** RECORDED DATA follows **
(** The lock is taken, with the fields in agreement. *)
Lemma lock_step {A} last t (k : unit -> program A) s Q (P : state -> Prop) :
  stable t P -> P s ->
  (forall s, P s -> vmap_inv s -> entitled last t s /\ vmap_lock s <> Some t /\ freed s = false) ->
  (forall s, balanced last t (fun _ => True) s -> vsafe t (k tt) s Q) ->
  vsafe t (Do LockVmap k) s Q.
Proof.
  intros HP Hs Hf Hk. eapply vsafe_step; [exact HP|exact Hs|..].
  - intros s' Hs' Hi. destruct (Hf s' Hs' Hi) as (He & Hl & Hfr). split_and!; [done| |done|done].
    by eapply entitled_alive.
  - intros s' s'' [] Hs' Hi E _. destruct (Hf s' Hs' Hi) as (He & _). cbn in E.
    destruct (vmap_lock s') eqn:Hl; [done|]. injection E as <-. apply Hk.
    exists (vmapping s'), (vmapping_counter s'), (pages_pin_count s'), (page_maps s').
    split_and!; [|by apply (vi_settled _ Hi)|done]. by constructor.
Qed.

(** *** The operations under the lock *)

Section locked.
Context {A : Type} (last : bool) (t : nat) (v counter pins maps : Z) (s : state).
Context (Q : A -> state -> Prop).
Context (here : inside last t v counter pins maps s).
#[local] Abbreviation within := (inside last t).

#[local] Ltac locked_step :=
  eapply vsafe_inside;
    [exact here|
     intros ? []; cbn; subst; split_and?; rewrite ?bool_decide_true by done; try done; try lia|
     let E := fresh "E" in
     intros ? ? ? [] E; cbn in E; unfold dma_vmap in E; cbn in E; subst; repeat case_match; simplify_eq; try (exfalso; lia)].

#[local] Ltac fields := constructor; cbn; first [done | lia].

Lemma in_get (k : Z -> program A) :
  (forall s, within v counter pins maps s -> vsafe t (k v) s Q) -> vsafe t (Do GetVmapping k) s Q.
Proof using here. intros Hk. locked_step. apply Hk. fields. Qed.

Lemma in_set w (k : unit -> program A) :
  (w = 0 -> v = 0 \/ last = true) ->
  (forall s, within w counter pins maps s -> vsafe t (k tt) s Q) -> vsafe t (Do (SetVmapping w) k) s Q.
Proof using here.
  intros Hw Hk. locked_step; [|apply Hk; fields].
  intros ->. destruct Hw as [?| ->]; [done|by left|by right].
Qed.

Lemma in_iomem b (k : unit -> program A) :
  (forall s, within v counter pins maps s -> vsafe t (k tt) s Q) -> vsafe t (Do (SetIomem b) k) s Q.
Proof using here. intros Hk. locked_step. apply Hk. fields. Qed.

Lemma in_dma_into (k : Z * Z * bool -> program A) :
  counter = 0 ->
  (forall e b s, within v 0 pins maps s -> vsafe t (k (Z.neg e, 0, b)) s Q) ->
  (forall a b s, within v 1 pins maps s -> vsafe t (k (0, Z.pos a, b)) s Q) ->
  vsafe t (Do DmaBufVmapInto k) s Q.
Proof using here. intros Hc Hfail Hok. locked_step; [apply Hfail|apply Hok]; fields. Qed.

Lemma in_dma (k : Z -> program A) :
  counter = 0 ->
  (forall s, within v 0 pins maps s -> vsafe t (k 0) s Q) ->
  (forall a s, within v 1 pins maps s -> vsafe t (k (Z.pos a)) s Q) ->
  vsafe t (Do DmaBufVmap k) s Q.
Proof using here. intros Hc Hfail Hok. locked_step; [apply Hfail|apply Hok]; fields. Qed.

Lemma in_dma_unmap (k : unit -> program A) :
  0 < counter ->
  (forall s, within v (counter - 1) pins maps s -> vsafe t (k tt) s Q) -> vsafe t (Do DmaBufVunmap k) s Q.
Proof using here. intros Hc Hk. locked_step; apply Hk; fields. Qed.

Lemma in_pin (k : Z -> program A) :
  (forall e s, within v counter pins maps s -> vsafe t (k (Z.neg e)) s Q) ->
  (forall s, within v counter (pins + 1) maps s -> vsafe t (k 0) s Q) ->
  vsafe t (Do PinPages k) s Q.
Proof using here. intros Hfail Hok. locked_step; [apply Hfail|apply Hok]; fields. Qed.

Lemma in_unpin (k : unit -> program A) :
  0 < pins ->
  (forall s, within v counter (pins - 1) maps s -> vsafe t (k tt) s Q) -> vsafe t (Do UnpinPages k) s Q.
Proof using here. intros Hp Hk. locked_step. apply Hk. fields. Qed.

Lemma in_map (k : Z -> program A) :
  (forall s, within v counter pins maps s -> vsafe t (k 0) s Q) ->
  (forall a s, within v counter pins (maps + 1) s -> vsafe t (k (Z.pos a)) s Q) ->
  vsafe t (Do MapPages k) s Q.
Proof using here. intros Hfail Hok. locked_step; [apply Hok|apply Hfail]; fields. Qed.

Lemma in_unmap w (k : unit -> program A) :
  0 < maps -> w <> 0 ->
  (forall s, within v counter pins (maps - 1) s -> vsafe t (k tt) s Q) -> vsafe t (Do (UnmapPages w) k) s Q.
Proof using here. intros Hm Hw Hk. locked_step. apply Hk. fields. Qed.
End locked.

(** *** The functions *)

(** The rule of an operation, from the fields that are known; the end of a block. *)
Tactic Notation "locked" uconstr(rule) :=
  match goal with
  | Hin : inside _ _ _ _ _ _ ?s |- vsafe _ _ ?s _ => eapply rule; [exact Hin|..]; clear s Hin
  end.

Ltac block_ends :=
  match goal with
  | Hi : imported = _ |- _ => eapply balanced_ret; [eassumption|constructor; by rewrite ?Hi|done]
  end.

Lemma vmap_locked_safe t s :
  balanced false t (fun _ => True) s ->
  vsafe t vmap_locked s (fun ret => balanced false t (fun v => ret = 0 -> v <> 0)).
Proof.
  intros (v & c & p & m & Hin & Hac & _). locked in_get. intros s Hin.
  destruct (Z.eqb_spec v 0) as [->|Hv]; cbn [negb]; [|by eapply balanced_ret].
  destruct Hac as [Hc Hp Hm]. rewrite andb_false_r in Hc, Hp. subst c p m.
  destruct imported eqn:Hi; [destruct map_struct|].
  - locked in_dma_into; [done|intros e b s Hin; block_ends|]. intros a b s Hin.
    locked in_set; [done|]. intros s Hin. locked in_iomem. intros s Hin. block_ends.
  - locked in_dma; [done|intros s Hin|intros a s Hin]; (locked in_set; [by auto|]); intros s Hin;
      locked in_get; intros s Hin; block_ends.
  - locked in_pin; [intros e s Hin; block_ends|]. intros s Hin.
    locked in_map; [intros s Hin|intros a s Hin]; (locked in_set; [by auto|]); intros s Hin;
      locked in_get; intros s Hin; [|block_ends].
    locked in_unpin; [done|]. intros s Hin. block_ends.
Qed.

(** The lock is released by a user, who keeps what it knows of the mapping. *)
Lemma unlock_user {A} t (b : bool) (k : unit -> program A) s Q P :
  balanced false t P s -> (b = true -> forall v, P v -> v <> 0) ->
  (forall s, outside t b s -> vsafe t (k tt) s Q) -> vsafe t (Do UnlockVmap k) s Q.
Proof.
  intros (v & c & p & m & Hin & Hac & HP) Hb Hk. eapply vsafe_inside; [exact Hin|..].
  - intros s' [? Hl <- <- <- <-]. cbn. by rewrite Hl, bool_decide_true.
  - intros s' s'' [] [] [= <-]. apply Hk. constructor; cbn; [done..|]. intros ->. subst. by apply Hb.
Qed.

Lemma evdi_gem_vmap_safe t mapped s :
  outside t mapped s -> vsafe t evdi_gem_vmap s (fun ret => outside t (ret =? 0)).
Proof.
  intros Hs. eapply (lock_step false); [apply outside_stable|exact Hs|..].
  { intros s' [] Hi. split_and!; [done..|]. by eapply referenced_not_freed. }
  clear s Hs. intros s Hs. eapply vsafe_seq; [by apply vmap_locked_safe|]. clear s Hs.
  intros ret s _ Hs. eapply (unlock_user t (ret =? 0)); [exact Hs|by intros ?%Z.eqb_eq v; auto|].
  clear s Hs. intros s Hs. by eapply vsafe_ret; [apply outside_stable|..].
Qed.

Lemma map_call_safe t c s : outside t false s -> vsafe t (map_call c) s (fun _ => outside t false).
Proof.
  intros Hs. assert (Hweak : forall b s, outside t b s -> outside t false s) by by intros b s1 [].
  destruct c as [[]|]; cbn [map_call cursor_map].
  - eapply safe_mono; [by eapply evdi_gem_vmap_safe|]. intros r s1 _. apply Hweak.
  - by eapply vsafe_ret; [apply outside_stable|..].
  - eapply vsafe_seq; [by eapply evdi_gem_vmap_safe|]. clear s Hs. intros ret s _ Hs. cbv beta in Hs.
    destruct (ret =? 0); cbn [negb].
    + eapply vsafe_step; [apply outside_stable|exact Hs|..].
      * intros s1 [Hr Hl Hv] Hi. split_and!; [by eapply referenced_not_freed|by left| |done].
        cbn. apply negb_true_iff, Z.eqb_neq. by apply Hv.
      * intros s1 s2 [] [Hr Hl Hv] _ [= <-] _. by apply (vsafe_ret t (outside t false)); [apply outside_stable|constructor|].
    + by eapply vsafe_ret; [apply outside_stable|..].
Qed.

Context (build_ok : EvdiBuildOk).

Lemma vunmap_locked_safe t s :
  balanced true t (fun _ => True) s ->
  vsafe t vunmap_locked s (fun _ => balanced true t (fun v => v = 0)).
Proof using build_ok.
  intros (v & c & p & m & Hin & Hac & _). unfold vunmap_locked.
  rewrite unmap_import_struct_ok, unmap_pages_ok. locked in_get. intros s Hin.
  destruct (Z.eqb_spec v 0) as [->|Hv]; cbn [negb]; [by eapply balanced_ret|].
  destruct Hac as [Hc Hp Hm]. rewrite (proj2 (Z.eqb_neq _ _) Hv) in Hc, Hp. cbn [negb] in Hc, Hp.
  destruct imported eqn:Hi; cbn in Hc, Hp; subst c p m.
  - assert (Hu : vsafe t (Do DmaBufVunmap (fun _ => act (SetVmapping 0))) s
      (fun _ => balanced true t (fun v => v = 0))).
    { locked in_dma_unmap; [done|]. intros s Hin. locked in_set; [by auto|]. intros s Hin. block_ends. }
    by destruct map_struct.
  - locked in_get. intros s Hin. rewrite (proj2 (Z.eqb_neq _ _) Hv). cbn [negb prog_bind act].
    locked in_get. intros s Hin. locked in_unmap; [done..|]. intros s Hin.
    locked in_set; [by auto|]. intros s Hin. locked in_unpin; [done|]. intros s Hin. block_ends.
Qed.
(* ===== verification/Probe.v ===== *)
(** * Probe: the C enumeration tool

    Models src/probe/smiusb_probe.c: it prints the descriptors of the adapters that
    are present and, with [--watch], of those that come and go.  The program is a
    [prog] of one thread over what it asks of libusb and of the system.  libusb's
    allocations are part of the state: reading a configuration that was freed, an
    index out of range, a leak at the exit are visible as a crash or in the state. *)

From S2P Require Import Prelude Text Wire Header Threads.

Open Scope Z_scope.

(** ** libusb's descriptors *)

Record endpoint_descriptor := {
  bEndpointAddress : Z;
  bmAttributes : Z;
  wMaxPacketSize : Z;
  bInterval : Z;
}.

Record interface_descriptor := {
  bInterfaceNumber : Z;
  bAlternateSetting : Z;
  bInterfaceClass : Z;
  bInterfaceSubClass : Z;
  bInterfaceProtocol : Z;
  bNumEndpoints : Z;
  endpoints : list endpoint_descriptor;
}.

Record interface := {
  num_altsetting : Z;
  altsetting : list interface_descriptor;
}.

Record config_descriptor := {
  bConfigurationValue : Z;
  bNumInterfaces : Z;
  cfg_bmAttributes : Z;
  MaxPower : Z;
  interfaces : list interface;
}.

Record device_descriptor := {
  idVendor : Z;
  idProduct : Z;
  bcdUSB : Z;
  bcdDevice : Z;
  bNumConfigurations : Z;
}.

(** ** State *)

Definition SMI_VENDOR_ID : Z := 0x090c.
Definition SMI_SM768_PRODUCT_ID : Z := 0x0768.
Definition LIBUSB_ENDPOINT_DIR_MASK : Z := 0x80.
Definition LIBUSB_TRANSFER_TYPE_MASK : Z := 0x03.

Inductive observation :=
| Out (text : list Z)
| Err (text : list Z)
| Flush.

Inductive fate := Exited (code : Z) | Crashed.

(** The context, the device list and the configuration descriptors that libusb has
    handed out and not got back; the number of questions asked to the world. *)
Record state := {
  context : bool;
  device_list : bool;
  registered : bool;
  configs : list (Z * config_descriptor);
  clock : nat;
  trace : list observation;
  ended : option fate;
}.

Record world := {
  w_init : Z;
  (** [libusb_get_device_list]: the count or an error, and the devices *)
  w_list : Z * list Z;
  w_descriptor : Z -> Z * device_descriptor;
  (** bus number and address *)
  w_location : Z -> Z * Z;
  w_config : Z -> Z -> Z * config_descriptor;
  w_register : Z;
  w_error_name : Z -> list Z;
  (** [stop_requested], set by a signal *)
  w_stop : nat -> bool;
  (** [time(NULL)] *)
  w_time : nat -> Z;
  (** handling events: the result, and the devices with their events *)
  w_events : nat -> Z * list (Z * Z);
}.

Definition initial_state : state :=
  {| context := false; device_list := false; registered := false; configs := [];
     clock := 0; trace := []; ended := None |}.

Inductive op : Type -> Type :=
| Init : op Z
| ExitContext : op unit
| GetDeviceList : op (Z * list Z)
| FreeDeviceList : op unit
| GetDescriptor (device : Z) : op (Z * device_descriptor)
| GetLocation (device : Z) : op (Z * Z)
| GetConfig (device index : Z) : op (Z * Z)          (* the result, and a pointer *)
| Deref (config : Z) : op config_descriptor
| FreeConfig (config : Z) : op unit
| ErrorName (code : Z) : op (list Z)
| Write (o : observation) : op unit
| Register : op Z
| Deregister : op unit
| StopRequested : op bool
| Time : op Z
| HandleEvents : op (Z * list (Z * Z))
| Undefined : op unit
| Return (code : Z) : op unit.

#[local] Abbreviation program := (prog op).
#[local] Abbreviation act := (@Threads.act op _).

(** ** The functions of the probe *)

Definition print (text : list Z) : program unit := act (Write (Out (text ++ [10]))).
Definition complain (text : list Z) : program unit := act (Write (Err (text ++ [10]))).

(** [array[index]]; out of range is undefined. *)
Definition at_index {A} (array : list A) (index : Z) (body : A -> program unit) : program unit :=
  match array !! Z.to_nat index with
  | Some x => body x
  | None => act Undefined
  end.

(** [for (T i = 0; i < bound; ++i) body], with [i] wrapped by the type [T]; the fuel
    bounds the turns, and a loop that needs more does not end. *)
Fixpoint loop (wrap : Z -> Z) (fuel : nat) (i bound : Z) (body : Z -> program unit) : program unit :=
  match fuel with
  | O => act Undefined
  | S fuel =>
      if i <? bound then
        let% _ := body i in
        loop wrap fuel (wrap (i + 1)) bound body
      else Ret tt
  end.

(** A [uint8_t] counter, and an [int] one. *)
Definition wrap_u8 (v : Z) : Z := v mod 256.
Definition for_u8 (bound : Z) (body : Z -> program unit) : program unit :=
  loop wrap_u8 (S (Z.to_nat bound)) 0 bound body.
Definition for_int (bound : Z) (body : Z -> program unit) : program unit :=
  loop (fun v => v) (S (Z.to_nat bound)) 0 bound body.

Definition endpoint_direction (e : endpoint_descriptor) : list Z :=
  if negb (Z.land (bEndpointAddress e) LIBUSB_ENDPOINT_DIR_MASK =? 0) then lit "IN" else lit "OUT".

Definition endpoint_type (e : endpoint_descriptor) : list Z :=
  let kind := Z.land (bmAttributes e) LIBUSB_TRANSFER_TYPE_MASK in
  if kind =? 0 then lit "control"
  else if kind =? 1 then lit "isochronous"
  else if kind =? 2 then lit "bulk"
  else if kind =? 3 then lit "interrupt"
  else lit "unknown".

Definition endpoint_line (e : endpoint_descriptor) : list Z :=
  lit "      endpoint=0x" ++ hex_pad 2 (bEndpointAddress e) ++ lit " direction=" ++ endpoint_direction e
  ++ lit " type=" ++ endpoint_type e ++ lit " max_packet=" ++ dec (wMaxPacketSize e)
  ++ lit " interval=" ++ dec (bInterval e).

Definition print_endpoint (e : endpoint_descriptor) : program unit := print (endpoint_line e).

Definition alternate_line (a : interface_descriptor) : list Z :=
  lit "    interface=" ++ dec (bInterfaceNumber a) ++ lit " alt=" ++ dec (bAlternateSetting a)
  ++ lit " class=" ++ hex_pad 2 (bInterfaceClass a) ++ lit "/" ++ hex_pad 2 (bInterfaceSubClass a)
  ++ lit "/" ++ hex_pad 2 (bInterfaceProtocol a) ++ lit " endpoints=" ++ dec (bNumEndpoints a).

Definition config_line (index : Z) (c : config_descriptor) : list Z :=
  lit "  config=" ++ dec index ++ lit " value=" ++ dec (bConfigurationValue c)
  ++ lit " interfaces=" ++ dec (bNumInterfaces c) ++ lit " attributes=0x"
  ++ hex_pad 2 (cfg_bmAttributes c) ++ lit " power=" ++ dec (MaxPower c * 2) ++ lit "mA".

Definition bcd (v : Z) : list Z := hex (Z.shiftr v 8) ++ lit "." ++ hex_pad 2 (Z.land v 0xff).

Definition device_line (event : list Z) (bus address : Z) (d : device_descriptor) : list Z :=
  event ++ lit " bus=" ++ dec bus ++ lit " address=" ++ dec address
  ++ lit " vid:pid=" ++ hex_pad 4 (idVendor d) ++ lit ":" ++ hex_pad 4 (idProduct d)
  ++ lit " usb=" ++ bcd (bcdUSB d) ++ lit " device=" ++ bcd (bcdDevice d)
  ++ lit " configurations=" ++ dec (bNumConfigurations d).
** End of RECORDED DATA **
**EXERCISE BRIEF**
Within the listing above, give again exactly every line from the line with "locked in_dma_unmap; [done|]." through the line with "(* ===== verification/Probe.v ===== *)", both included, and no other line.

**ANSWER BELOW**
    { locked in_dma_unmap; [done|]. intros s Hin. locked in_set; [by auto|]. intros s Hin. block_ends. }
    by destruct map_struct.
  - locked in_get. intros s Hin. rewrite (proj2 (Z.eqb_neq _ _) Hv). cbn [negb prog_bind act].
    locked in_get. intros s Hin. locked in_unmap; [done..|]. intros s Hin.
    locked in_set; [by auto|]. intros s Hin. locked in_unpin; [done|]. intros s Hin. block_ends.
Qed.
(* ===== verification/Probe.v ===== *)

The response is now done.